From the Division of Urogynecology, University of Pittsburgh Medical Center, Pittsburgh, PA.
Female Pelvic Med Reconstr Surg. 2022 Jul 1;28(7):452-460. doi: 10.1097/SPV.0000000000001193. Epub 2022 Apr 28.
The U.S. Food and Drug Administration uses the Manufacturer and User Facility Device Experience database to evaluate the safety of urogynecologic meshes; however, reports on individual meshes have not been characterized.
The aim of the study was to compare complications among available urogynecologic meshes reported to the Manufacturer and User Facility Device Experience database.
This study is a cross-sectional analysis of medical device reports (MDRs) of urogynecologic mesh from January 2004 to March 2019, using the Reed Tech Navigator (LexisNexis), which codes MDRs. The percentage of reports containing specific complaints (not an adverse event rate) were compared with χ 2 tests with Dunn-Sidak correction. Correlations with time on market, mesh weight, stiffness, and porosity were determined.
The 34,485 reports examined included 6 transvaginal meshes, 4 sacrocolpopexy meshes, and 10 midurethral slings. Most reported events were pain, erosion, and infection. For transvaginal prolapse, less than 10% of Uphold Lite (Boston Scientific) reports contained pain or erosion versus greater than 90% of Prolift/Prolift+M (Ethicon, P < 0.001). For sacrocolpopexy mesh, greater than 90% of Gynemesh (Ethicon; Prolift in vaginal form) reports included erosion and pain versus less than 60% for Artisyn (Ethicon), Restorelle (Colpoplast), and Upsylon (Boston Scientific, P < 0.0001). For slings, Gynecare TVT Obturator had the highest proportion of erosion and pain complaints. Heavier sling meshes had more reports. When Ascend (Caldera Medical), an outlier with only 5 reports, was excluded, transvaginal mesh stiffness correlated strongly with number of reports. For transvaginal meshes, number of reports correlated with time on market (ρ = 0.8, P = 0.04).

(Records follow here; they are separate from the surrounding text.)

Definition find_product (include_sold : bool) (pid : Z) (db : database)
  : option product :=
  find (fun x => id x =? pid) (get_all_products include_sold db).

(** [restore_sold_product(product_id)], confirmed in its dialog. *)
Definition restore_sold_product (product_id : Z) (db : database) : database :=
  match find_product true product_id db with
  | None => db
  | Some _ =>
      set_products db (update_where_id product_id restored_columns (products db))
  end.

(** [restore_invoice_products(invoice)], confirmed in its dialog. *)
Definition restore_invoice_products (invoice : string) (db : database)
  : database :=
  let chosen :=
    filter (fun p => match sold_invoice (cols p) with
                     | Some i => (i =? invoice)%string
                     | None => false
                     end)
      (get_all_products true db) in
  fold_left
    (fun d p => set_products d (update_where_id (id p) restored_columns (products d)))
    chosen db.

(** [confirm_delete(pid)], confirmed in its dialog. *)
Definition confirm_delete `{PyInt} (pid : Z) (w : database * filesystem)
  : database * filesystem :=
  match find_product true pid (fst w) with
  | None => w
  | Some _ => delete_product (VInt pid) w
  end.

(** The state of the running application: the database and the product
    dict kept in [current_product]. *)
Record app : Type := mk_app {
  db : database;
  current_product : option product
}.

Definition initial : app := mk_app empty_database None.

(** What the user can do, with what the environment answers. *)
Inductive event : Type :=
| SaveBatch (category_text base_number_text : string) (entries : list entry)
    (now : datetime)
| OpenDetail (pid : Z)
| QuickSell (pid : Z)
| Sell (invoice_str : string) (env : sale_env) (now : datetime)
| RestoreSold (product_id : Z)
| RestoreInvoice (invoice : string)
| ConfirmDelete (pid : Z) (fs : filesystem)
| AutoCleanup (db_path : string) (now : datetime) (fs : filesystem)
| PickBaseImage (category : string) (base_number : option string)
    (dest : string)
| DeleteAllData.

(** The effect of an event; [None] only if [unused_code] reached its
    bound. *)
Definition run `{PyInt} (e : event) (a : app) : option app :=
  match e with
  | SaveBatch c b entries now =>
      match save_batch_products c b entries now (db a) with
      | Some d => Some (mk_app d (current_product a))
      | None => None
      end
  | OpenDetail pid =>
      match find_product true pid (db a) with
      | Some prod => Some (mk_app (db a) (Some prod))
      | None => Some a
      end
  | QuickSell pid =>
      match find_product false pid (db a) with
      | Some prod => Some (mk_app (db a) (Some prod))
      | None => Some a
      end
  | Sell invoice_str env now =>
      match current_product a with
      | Some prod =>
          Some (mk_app (do_sell_with_invoice prod invoice_str env now (db a))
                  (current_product a))
      | None => Some a
      end
  | RestoreSold pid =>
      Some (mk_app (restore_sold_product pid (db a)) (current_product a))
  | RestoreInvoice invoice =>
      Some (mk_app (restore_invoice_products invoice (db a))
              (current_product a))
  | ConfirmDelete pid fs =>
      Some (mk_app (fst (confirm_delete pid (db a, fs))) (current_product a))
  | AutoCleanup db_path now fs =>
      Some (mk_app
              (fst (fst (delete_old_sold_products db_path 3 now (db a, fs))))
              (current_product a))
  | PickBaseImage c b dest =>
      Some (mk_app (set_base_image (Some (strip c)) b (Some dest) (db a))
              (current_product a))
  | DeleteAllData => Some (mk_app empty_database (current_product a))
  end.

(** The states the application can be in, starting from a new database. *)
Inductive reachable `{PyInt} : app -> Prop :=
| reachable_initial : reachable initial
| reachable_run (e : event) (a a' : app) :
    reachable a -> run e a = Some a' -> reachable a'.

(** One event after the other. *)
Fixpoint run_all `{PyInt} (es : list event) (a : app) : option app :=
  match es with
  | [] => Some a
  | e :: es' =>
      match run e a with
      | Some a1 => run_all es' a1
      | None => None
      end
  end.

(** ** Export *)

(** A value handed to [csv.writer]. *)
Inductive cell : Type :=
| CNone
| CInt (n : Z)
| CFloat (x : float)
| CStr (s : string).

Definition of_text (o : option string) : cell :=
  match o with Some s => CStr s | None => CNone end.

Definition of_int (o : option Z) : cell :=
  match o with Some n => CInt n | None => CNone end.

Definition of_real (o : option float) : cell :=
  match o with Some x => CFloat x | None => CNone end.

(** [p[key]] and [p.get(key)] on a dict built by [get_all_products]; a
    missing key gives [None] here. *)
Definition getitem (p : product) (key : string) : option cell :=
  let f := cols p in
  if (key =? "id")%string then Some (CInt (id p))
  else if (key =? "product_code")%string then Some (of_text (product_code f))
  else if (key =? "name")%string then Some (of_text (name f))
  else if (key =? "category")%string then Some (of_text (category f))
  else if (key =? "base_number")%string then Some (of_text (base_number f))
  else if (key =? "weight")%string then Some (of_real (weight f))
  else if (key =? "quantity")%string then Some (of_int (quantity f))
  else if (key =? "purity")%string then Some (of_text (purity f))
  else if (key =? "image")%string then Some (of_text (image f))
  else if (key =? "thumb")%string then Some (of_text (thumb f))
  else if (key =? "notes")%string then Some (of_text (notes f))
  else if (key =? "created_at")%string then Some (of_text (created_at f))
  else if (key =? "sold_invoice")%string then Some (of_text (sold_invoice f))
  else if (key =? "sold_at")%string then Some (of_text (sold_at f))
  else None.

Definition csv_header : list string :=
  ["id"; "product_code"; "name"; "category"; "base_number"; "weight";
   "quantity"; "purity"; "notes"; "image"; "sold_invoice"; "created_at";
   "sold_at"].

(** The list given to [writer.writerow] for the product [p]. *)
Definition csv_row (p : product) : list (option cell) :=
  [getitem p "id"; getitem p "product_code"; getitem p "name";
   getitem p "category"; getitem p "base_number"; getitem p "weight";
   getitem p "quantity"; getitem p "purity"; getitem p "notes";
   getitem p "image"; getitem p "sold_invoice"; getitem p "created_at";
   getitem p "sold_at"].

(** [export_all_csv()]: the rows written, when the file can be written;
    [None] when there is no product and no file is made. *)
Definition export_all_csv (d : database)
  : option (list string * list (list (option cell))) :=
  match get_all_products true d with
  | [] => None
  | prods => Some (csv_header, map csv_row prods)
  end.

(** ** Restore from a backup *)

Inductive restored : Type :=
| Skipped
| Written (dests : list string)
| Failed.

(** One turn of the loop of [_on_restore_selected] over [zf.namelist()]:
    the paths written for [member], with the user data directory [ud] and
    the working directory [cwd]. *)
Definition restore_member (cwd ud member : string) : restored :=
  let images_dir := posixpath.join2 ud "images" in
  let thumbs_dir := posixpath.join2 ud "thumbs" in
  let db_path := posixpath.join2 ud "goldshop.db" in
  let normalized := posixpath.normpath member in
  if startswith normalized ".." then Skipped
  else if (member =? posixpath.basename db_path)%string then
    Written [posixpath.join2 ud member; db_path]
  else if startswith member "images/" then
    match posixpath.relpath cwd member "images" with
    | Some rel => Written [posixpath.join2 images_dir rel]
    | None => Failed
    end
  else if startswith member "thumbs/" then
    match posixpath.relpath cwd member "thumbs" with
    | Some rel => Written [posixpath.join2 thumbs_dir rel]
    | None => Failed
    end
  else Skipped.
Lemma packets_main (fuel : nat) (argv : list string) :
  sat (own_step packet_action) (main fuel argv) None (fun _ s => s = None).
Proof.
  unfold main. destruct (_ <? 2).
  { unfold_calls. sat_run. reflexivity. }
  unfold_calls. sat_run.
  destruct (_ =? NULL); [sat_run; reflexivity|].
  sat_run. eapply sat_weaken; [apply packets_for_streams|].
  intros [[a id]|] s' [Hn ->]; [|congruence].
  destruct (_ <? 0); [sat_run; reflexivity|].
  sat_run. destruct (_ =? NULL); [sat_run; reflexivity|].
  sat_run. destruct (negb _); [sat_run; reflexivity|].
  sat_step. eapply sat_weaken; [apply packets_decode_loop|].
  intros [c|] s' ->; [sat_run|]; reflexivity.
Qed.

(** C1: in every run of [main], whatever the library answers and however
    far the run has got, a packet obtained from [tao_format_read_packet]
    ([TAO_OK] and a packet) is used only while the program holds it and
    is freed by [tao_packet_free] before the next read, on the path where
    its stream index does not match and on the path through
    [tao_codec_send_packet] whatever that returned; at every turn of the
    decode loop no packet is left in hand, so the packets obtained and the
    calls of [tao_packet_free] are equally many. *)
Theorem packet_freed_exactly_once (fuel : nat) (argv : list string)
  (w : World) :
  run_monitor (own_step packet_action) None (run_trace (main fuel argv w))
    = Some None /\
  acquires packet_action (run_trace (main fuel argv w)) =
  releases packet_action (run_trace (main fuel argv w)).
Proof.
  destruct (packets_main fuel argv w) as (s & H & ->).
  split; [exact H|]. apply own_balance in H. simpl in H. lia.
Qed.

End PacketOwnership.

(** ** Frames are freed once *)

Section FrameOwnership.

Context {World : Type} {lib : TaoLib World}.
(** [j.k]: reading a property of [null] throws, a primitive or an array has
    none of the property names the adapters read. *)
Definition prop (k : string) (j : Js.json) : result (option Js.json) :=
  match j with
  | Js.JNull => Err TypeError
  | Js.JObj fields => Ok (Js.member k fields)
  | _ => Ok None
  end.

Definition SHEET_ID_KEY : string := "wt_sheet_id".

(** ** The in-memory database of the mock adapter (the same in both builds) *)

Module MockDb.

Record t := mk {
  exercises : ExMap.t;
  plan : list PlanRow.t;
  days : list Day.t;
  strengthLogs : list StrengthLog.t;
  cardioPlan : list CardioPlanRow.t;
  cardioLogs : list CardioLog.t
}.

Definition ex_glute_bridge : Exercise.t :=
  {| Exercise.id := Some "ex_glute_bridge";
     Exercise.name := "Weighted Glute Bridge";
     Exercise.equipment := "mat; dumbbells";
     Exercise.default_reps := Some "8 to 10";
     Exercise.type := strength;
     Exercise.thumbnail_url := Some "https://images.unsplash.com/photo-1605296867304-46d5465a13f1?q=80&w=600&auto=format&fit=crop";
     Exercise.yt_query := Some "weighted glute bridge form";
     Exercise.description :=
       Some "Supine, knees bent, drive through heels, squeeze glutes at top" |}.

Definition ex_banded_deadbug : Exercise.t :=
  {| Exercise.id := Some "ex_banded_deadbug";
     Exercise.name := "Banded Dead Bug (overhead weight)";
     Exercise.equipment := "mat; mini-band; dumbbell";
     Exercise.default_reps := Some "6 each side";
     Exercise.type := core;
     Exercise.thumbnail_url := Some "https://images.unsplash.com/photo-1554298062-9e6f67f99674?q=80&w=600&auto=format&fit=crop";
     Exercise.yt_query := Some "banded dead bug exercise";
     Exercise.description :=
       Some "Brace, press band apart slightly, lower opposite arm and leg" |}.

Definition seed_row (order : Z) (block ex reps : string) (set : Z) : PlanRow.t :=
  {| PlanRow.day_id := "Day 1"; PlanRow.day_name := "Glutes + Core";
     PlanRow.block_order := order; PlanRow.block_name := block;
     PlanRow.set_number := set; PlanRow.exercise_id := ex;
     PlanRow.prescribed_reps := Some reps;
     PlanRow.tempo := None; PlanRow.notes := None |}.

Definition MOCK_DB : t :=
  {| exercises :=
       ExMap.literal
         (<["ex_banded_deadbug" := ex_banded_deadbug]>
            (<["ex_glute_bridge" := ex_glute_bridge]> ∅));
     plan :=
       (seed_row 1 "Glute Strength Block" "ex_glute_bridge" "8 to 10"
          <$> seqZ 1 3)
       ++ (seed_row 2 "Core Block" "ex_banded_deadbug" "6 each side"
          <$> seqZ 1 3);
     days :=
       [ Day.mk "Day 1" "Glutes + Core"; Day.mk "Day 2" "Upper Push";
         Day.mk "Day 3" "Upper Pull"; Day.mk "Day 4" "Lower Body" ];
     strengthLogs := [];
     cardioPlan :=
       [ {| CardioPlanRow.day_id := Some "Day 2";
            CardioPlanRow.date_iso := None;
            CardioPlanRow.activity := "Zone 2 Ride";
            CardioPlanRow.target_duration_min := Some 60%float;
            CardioPlanRow.target_hr_zone := Some "Z2";
            CardioPlanRow.target_rpe := None;
            CardioPlanRow.notes := Some "Keep cadence smooth" |} ];
     cardioLogs := [] |}.

(** The three appending writes, which both builds share. *)
Definition saveStrengthLog (log : StrengthLog.t) (db : t) : result bool * t :=
  (Ok true,
   mk (exercises db) (plan db) (days db) (strengthLogs db ++ [log])
      (cardioPlan db) (cardioLogs db)).

Definition saveCardioLog (log : CardioLog.t) (db : t) : result bool * t :=
  (Ok true,
   mk (exercises db) (plan db) (days db) (strengthLogs db)
      (cardioPlan db) (cardioLogs db ++ [log])).

Definition addPlanRow (row : PlanRow.t) (db : t) : result bool * t :=
  (Ok true,
   mk (exercises db) (plan db ++ [row]) (days db) (strengthLogs db)
      (cardioPlan db) (cardioLogs db)).

Definition listDays (db : t) : list Day.t := days db.

Definition listCardio (db : t) : list CardioPlanRow.t * list CardioLog.t :=
  (cardioPlan db, cardioLogs db).

(** [MOCK_DB.exercises[k] = ex] *)
Definition with_exercise (k : string) (ex : Exercise.t) (db : t) : t :=
  mk (ExMap.set k ex (exercises db)) (plan db) (days db) (strengthLogs db)
     (cardioPlan db) (cardioLogs db).

End MockDb.

(** ** src/App.tsx *)

Module AppTsx.

Definition APPS_SCRIPT_BASE_URL : string :=
  "https://script.google.com/macros/s/AKfycbw_cV-YyxjxWuWtNYC9sd4MKrVz2GyOc1vIa-73QeCVA4HwPmKaLyd_m9f4fTU9dY7_Og/execERE".

Module MockAdapter.

Definition getPlanForDay (day_id : string) (db : MockDb.t)
    : list PlanRow.t * ExMap.t :=
  (Js.sort
     (λ a b,
        if PlanRow.block_order a - PlanRow.block_order b =? 0
        then PlanRow.set_number a - PlanRow.set_number b
        else PlanRow.block_order a - PlanRow.block_order b)
     (filter (λ p, PlanRow.day_id p = day_id) (MockDb.plan db)),
   MockDb.exercises db).

(** [rnd] is [Math.random().toString(36)], the base-36 rendering of the
    number drawn, which the runtime produces only when [ex.id] is falsy. *)
Definition addExercise (rnd : string) (ex : Exercise.t) (db : MockDb.t)
    : (bool * string) * MockDb.t :=
  let id := Js.or_lit (Exercise.id ex) ("ex_" +:+ Js.slice 2 10 rnd) in
  ((true, id), MockDb.with_exercise id (Exercise.with_id id ex) db).

End MockAdapter.

Definition sheetId `{Runtime} : string :=
  Js.or_lit (localStorage_getItem SHEET_ID_KEY) "".

Definition getJSON `{Runtime} (action : string) (params : Js.obj string)
    : result Js.json :=
  let q := Js.obj_set "action" action [] in
  let q := if bool_decide (is_Some (Js.obj_get "sheetId" q)) then q
           else Js.obj_set "sheetId" sheetId q in
  let q := foldl (λ q kv, Js.obj_set kv.1 kv.2 q) q (Js.entries params) in
  await r <- fetch (Http.GET APPS_SCRIPT_BASE_URL q false);;
  if negb (Http.ok r) then Err (Error (action +:+ " failed"))
  else match JSON_parse (Http.text r) with
       | Some j => Ok j
       | None => Err SyntaxError
       end.

Definition postJSON `{Runtime} (action : string) (payload : Http.payload)
    : result Js.json :=
  await r <- fetch (Http.POST APPS_SCRIPT_BASE_URL action sheetId payload);;
  if negb (Http.ok r) then Err (Error (action +:+ " failed"))
  else match JSON_parse (Http.text r) with
       | Some j => Ok j
       | None => Err SyntaxError
       end.

Module GoogleSheetsAdapter.

Definition listDays `{Runtime} : result (list (string * option Js.json)) :=
  await j <- getJSON "listDays" [];;
  await days <- prop "days" j;;
  match days with
  | Some (Js.JArr items) =>
      mapM (λ d, await day_id <- prop "day_id" d;;
                 await day_name <- prop "day_name" d;;
                 Ok (String_of day_id, day_name)) items
  | _ => Err TypeError
  end.

Definition getPlanForDay `{Runtime} (dayId : string)
    : result (option Js.json * option Js.json) :=
  await j <- getJSON "getPlanForDay" [("day", dayId)];;
  await plan <- prop "plan" j;;
  await exercises <- prop "exercises" j;;
  Ok (plan, exercises).

Definition saveStrengthLog `{Runtime} (log : StrengthLog.t) : result bool :=
  await _ <- postJSON "saveStrengthLog" (Http.StrengthLogPayload log);;
  Ok true.

Definition listCardio `{Runtime} : result (option Js.json * option Js.json) :=
  await j <- getJSON "listCardio" [];;
  await cardio <- prop "cardio" j;;
  await logs <- prop "logs" j;;
  Ok (Js.coalesce cardio (Some (Js.JArr [])),
      Js.coalesce logs (Some (Js.JArr []))).

Definition saveCardioLog `{Runtime} (log : CardioLog.t) : result bool :=
  await _ <- postJSON "saveCardioLog" (Http.CardioLogPayload log);;
  Ok true.

Definition addExercise `{Runtime} (ex : Exercise.t) : result (bool * option string) :=
  await _ <- postJSON "addExercise" (Http.ExercisePayload ex);;
  Ok (true, Exercise.id ex).

Definition addPlanRow `{Runtime} (row : PlanRow.t) : result bool :=
  await _ <- postJSON "addPlanRow" (Http.PlanRowPayload row);;
  Ok true.

End GoogleSheetsAdapter.

End AppTsx.

(** ** The second build of the application *)

Module Part000.

Definition API_BASE_URL : string :=
  "https://script.google.com/macros/s/AKfycbyZhTwMUAD7MoebK9rPBdpptVBKRRg4upx54Wr41toCZ4UaTCIw2m9mJi5F3LJ2tIOL5A/exec".

Definition getJSON `{Runtime} (action : string) (params : Js.obj string)
    : result Js.json :=
  let q := Js.obj_set "action" action [] in
  let sid := Js.or_lit (localStorage_getItem SHEET_ID_KEY) "" in
  let q := if negb (String.eqb sid "") then Js.obj_set "sheetId" sid q else q in
  let q := foldl (λ q kv, Js.obj_set kv.1 kv.2 q) q (Js.entries params) in
  await r <- fetch (Http.GET API_BASE_URL q true);;
  let text := Http.text r in
  match JSON_parse text with
  | Some j => Ok j
  | None =>
      Err (Error ("API returned non-JSON. First 120: " +:+ Js.slice 0 120 text))
  end.

Definition postJSON `{Runtime} (action : string) (payload : Http.payload)
    : result Js.json :=
  let sid := Js.or_lit (localStorage_getItem SHEET_ID_KEY) "" in
  await r <- fetch (Http.POST API_BASE_URL action sid payload);;
  match JSON_parse (Http.text r) with
  | Some j => Ok j
  | None => Err SyntaxError
  end.

Module MockAdapter.

Definition getPlanForDay (day_id : string) (db : MockDb.t)
    : list PlanRow.t * ExMap.t :=
  (filter (λ p, PlanRow.day_id p = day_id) (MockDb.plan db),
   MockDb.exercises db).

Definition addExercise (ex : Exercise.t) (db : MockDb.t)
    : (bool * option string) * MockDb.t :=
  ((true, Exercise.id ex),
   MockDb.with_exercise (Js.prop_key (Exercise.id ex)) ex db).

End MockAdapter.

Module GoogleSheetsAdapter.

Definition listDays `{Runtime} : result (list (string * option Js.json)) :=
  await j <- getJSON "listDays" [];;
  await days <- prop "days" j;;
  match days with
  | Some (Js.JArr items) =>
      mapM (λ d, await day_id <- prop "day_id" d;;
                 await day_name <- prop "day_name" d;;
                 Ok (String_of day_id, day_name)) items
  | _ => Err TypeError
  end.

Definition getPlanForDay `{Runtime} (day_id : string)
    : result (option Js.json * option Js.json) :=
  await j <- getJSON "getPlanForDay" [("day", day_id)];;
  await plan <- prop "plan" j;;
  await exercises <- prop "exercises" j;;
  Ok (Js.or_else plan (Some (Js.JArr [])),
      Js.or_else exercises (Some (Js.JObj []))).
Lemma parse_members_dump (lvl : nat) (rest : text) (kvs : list (string * json)) :
  forall k x acc g,
  (forall kv, In kv ((k, x) :: kvs) -> forall f r, num_stop r -> jsize (snd kv) <= f ->
     parse_value f (dump (S lvl) (snd kv) ++ r) = Some (snd kv, r)) ->
  forallb (fun kv => ascii_str (fst kv)) ((k, x) :: kvs) = true ->
  distinct (map fst (acc ++ (k, x) :: kvs)) = true ->
  list_sum (map (fun kv => S (jsize (snd kv))) ((k, x) :: kvs)) <= g ->
  parse_members g (encode_str k ++ T ": " ++ dump (S lvl) x
                   ++ flat_map (fun kv => ","%char :: nl (S lvl) ++ encode_str (fst kv)
                                          ++ T ": " ++ dump (S lvl) (snd kv)) kvs
                   ++ nl lvl ++ "}"%char :: rest) acc
  = Some (JObj (acc ++ (k, x) :: kvs), rest).
Proof.
  induction kvs as [|[k2 x2] kvs IH]; intros k x acc g Hall Hasc Hd Hg;
    (destruct g as [|g]; [cbn in Hg; lia|]);
    cbn [forallb fst] in Hasc; apply andb_true_iff in Hasc as [Hk Hasc];
    assert (Hx : jsize x <= g) by (cbn [map list_sum fold_right snd] in Hg; lia);
    assert (Hfresh : ~ In k (map fst acc))
      by (rewrite map_app in Hd; exact (distinct_not_in _ _ _ Hd));
    rewrite encode_str_app, pm_step, (parse_encoded _ _ Hk); cbv beta iota;
    rewrite colon_app, (skip_ws_head ":") by reflexivity;
    cbn [Ascii.eqb Bool.eqb andb]; rewrite pv_space, sola_T.
  - cbn [flat_map app].
    rewrite (Hall (k, x) (or_introl eq_refl) g) by (exact Hx || apply num_stop_nl).
    rewrite (skip_ws_ws _ _ (nl_ws lvl)), (skip_ws_head "}") by reflexivity.
    cbn [snd]. rewrite (dset_fresh k x acc Hfresh). reflexivity.
  - cbn [flat_map]. cbn [app]. rewrite <- !app_assoc.
    rewrite (Hall (k, x) (or_introl eq_refl) g) by (exact Hx || apply num_stop_comma).
    rewrite (skip_ws_head ",") by reflexivity. cbn [Ascii.eqb Bool.eqb andb].
    rewrite (parse_members_ws _ _ _ _ (nl_ws (S lvl))). cbn [snd]. rewrite (dset_fresh k x acc Hfresh).
    cbn [fst snd].
    rewrite (IH k2 x2 (acc ++ [(k, x)]) g).
    + rewrite <- app_assoc. reflexivity.
    + intros kv Hkv. apply Hall. right. exact Hkv.
    + exact Hasc.
    + rewrite <- app_assoc. exact Hd.
    + cbn [map list_sum fold_right snd] in Hg |- *. lia.
Qed.
(** One hit with a text and a metadata mapping. *)
Lemma es_query_hits_witness :
  Forall (fun hit => is_Some (Elasticsearch._source hit !! "text")
                     /\ is_Some (Elasticsearch._source hit !! "metadata"))
    (example_search_text "idx"
       {| Elasticsearch.field := "embedding";
          Elasticsearch.query_vector := length_embedding "q";
          Elasticsearch.k := 4;
          Elasticsearch.num_candidates := 4 * 10 |} 4 ["embedding"])
  /\ exists found,
       (Elasticsearch.query length_embedding example_search_text example_es_store "q" 4
          (Elasticsearch.mkWorld ∅ 0 [])).1 = inr found
       /\ length found = 1%nat.
Proof.
  assert (Forall (fun hit : @Elasticsearch.Hit Z Z =>
                    is_Some (Elasticsearch._source hit !! "text")
                    /\ is_Some (Elasticsearch._source hit !! "metadata"))
            (example_search_text "idx"
               {| Elasticsearch.field := "embedding";
                  Elasticsearch.query_vector := length_embedding "q";
                  Elasticsearch.k := 4;
                  Elasticsearch.num_candidates := 4 * 10 |} 4 ["embedding"])) as Hall.
  { unfold example_search_text. repeat constructor; eexists; by simplify_map_eq. }
  split; [exact Hall|].
  destruct (es_query_hits length_embedding example_search_text example_es_store "q" 4
              (Elasticsearch.mkWorld ∅ 0 []) Hall)
    as (found & Hrun & Hfound).
  exists found. split; [by rewrite Hrun|].
  symmetry. by apply (Forall2_length _ _ _ Hfound).
Defined.
(** [s.includes(sub)]: [sub] occurs in [s]. *)
Lemma includes_spec (s sub : string) :
  includes s sub = true <-> exists pre post, s = pre +:+ sub +:+ post.
Proof.
  induction s as [|c s IH]; cbn [includes].
  - rewrite orb_false_r, prefix_spec. split.
    + intros [post H]. exists EmptyString, post. exact H.
    + intros [pre [post H]]. destruct pre; cbn [String.append] in H.
      * exists post. exact H.
      * discriminate.
  - rewrite orb_true_iff, prefix_spec, IH. split.
    + intros [[post H] | [pre [post H]]].
      * exists EmptyString, post. exact H.
      * exists (String c pre), post. cbn [String.append]. rewrite H. reflexivity.
    + intros [pre [post H]]. destruct pre as [|d pre]; cbn [String.append] in H.
      * left. exists post. exact H.
      * right. exists pre, post. injection H as _ H. exact H.
Qed.
End HostFacts.

(** ** Rounding in binary64 *)

(** Division and multiplication round to the nearest [number].  The facts
    below follow the rounding of the Standard Library's specification
    step by step: the shifts that bring a mantissa to 53 digits keep track
    of where the exact value lies, and the final choice is the nearer
    neighbour. *)
Section RoundingFacts.
Import JS.

Lemma digits_bounds (p : positive) :
  2 ^ (Z.pos (digits2_pos p) - 1) <= Z.pos p < 2 ^ Z.pos (digits2_pos p).
Proof.
  induction p as [p IH|p IH|]; cbn [digits2_pos]; [| |cbn; lia].
  - rewrite Pos2Z.inj_succ, (Pos2Z.inj_xI p).
    replace (Z.succ (Z.pos (digits2_pos p)) - 1) with (Z.succ (Z.pos (digits2_pos p) - 1))
      by lia.
    rewrite !Z.pow_succ_r by lia. lia.
  - rewrite Pos2Z.inj_succ, (Pos2Z.inj_xO p).
    replace (Z.succ (Z.pos (digits2_pos p)) - 1) with (Z.succ (Z.pos (digits2_pos p) - 1))
      by lia.
    rewrite !Z.pow_succ_r by lia. lia.
Qed.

Individual meshes have different properties with different complication profiles, which should inform mesh development and use. Gynemesh MDRs included pain and erosion more frequently than others. Comprehensive registries are needed.
美国食品和药物管理局使用制造商和用户设施设备经验数据库来评估尿妇科网片的安全性;然而,尚未对个别网片的报告进行特征描述。
本研究旨在比较制造商和用户设施设备经验数据库报告的现有尿妇科网片的并发症。
这是一项对 2004 年 1 月至 2019 年 3 月期间使用 Reed Tech Navigator(LexisNexis)对尿妇科网片的医疗器械报告(MDR)进行的横断面分析,该工具对 MDR 进行编码。使用 χ 2 检验(带 Dunn-Sidak 校正)比较报告中特定投诉(非不良事件率)的百分比。还确定了与市场投放时间、网片重量、硬度和孔隙率的相关性。
共检查了 34485 份报告,其中包括 6 份经阴道网片、4 份骶骨前阴道固定网片和 10 份中段尿道吊带。大多数报告的事件是疼痛、侵蚀和感染。对于经阴道脱垂,Uphold Lite(波士顿科学公司)报告中不到 10%的疼痛或侵蚀报告与 Prolift/Prolift+M(Ethicon,P < 0.001)的报告相比大于 90%。对于骶骨前阴道固定网片,Gynemesh(Ethicon;阴道形式的 Prolift)报告中超过 90%的报告包含侵蚀和疼痛,而 Artisyn(Ethicon)、Restorelle(Colpoplast)和 Upsylon(波士顿科学公司)的报告中不到 60%,P < 0.0001。对于吊带,Gynecare TVT 闭孔器的侵蚀和疼痛投诉比例最高。较重的网片有更多的报告。当 Ascend(Caldera Medical)这个仅有 5 份报告的异常值被排除在外时,经阴道网片硬度与报告数量之间存在很强的相关性。对于经阴道网片,报告数量与市场投放时间相关(ρ=0.8,P=0.04)。
个别网片具有不同的特性,并发症情况也不同,这应能为网片的开发和使用提供信息。Gynemesh 的 MDR 报告更频繁地出现疼痛和侵蚀。需要全面的登记册。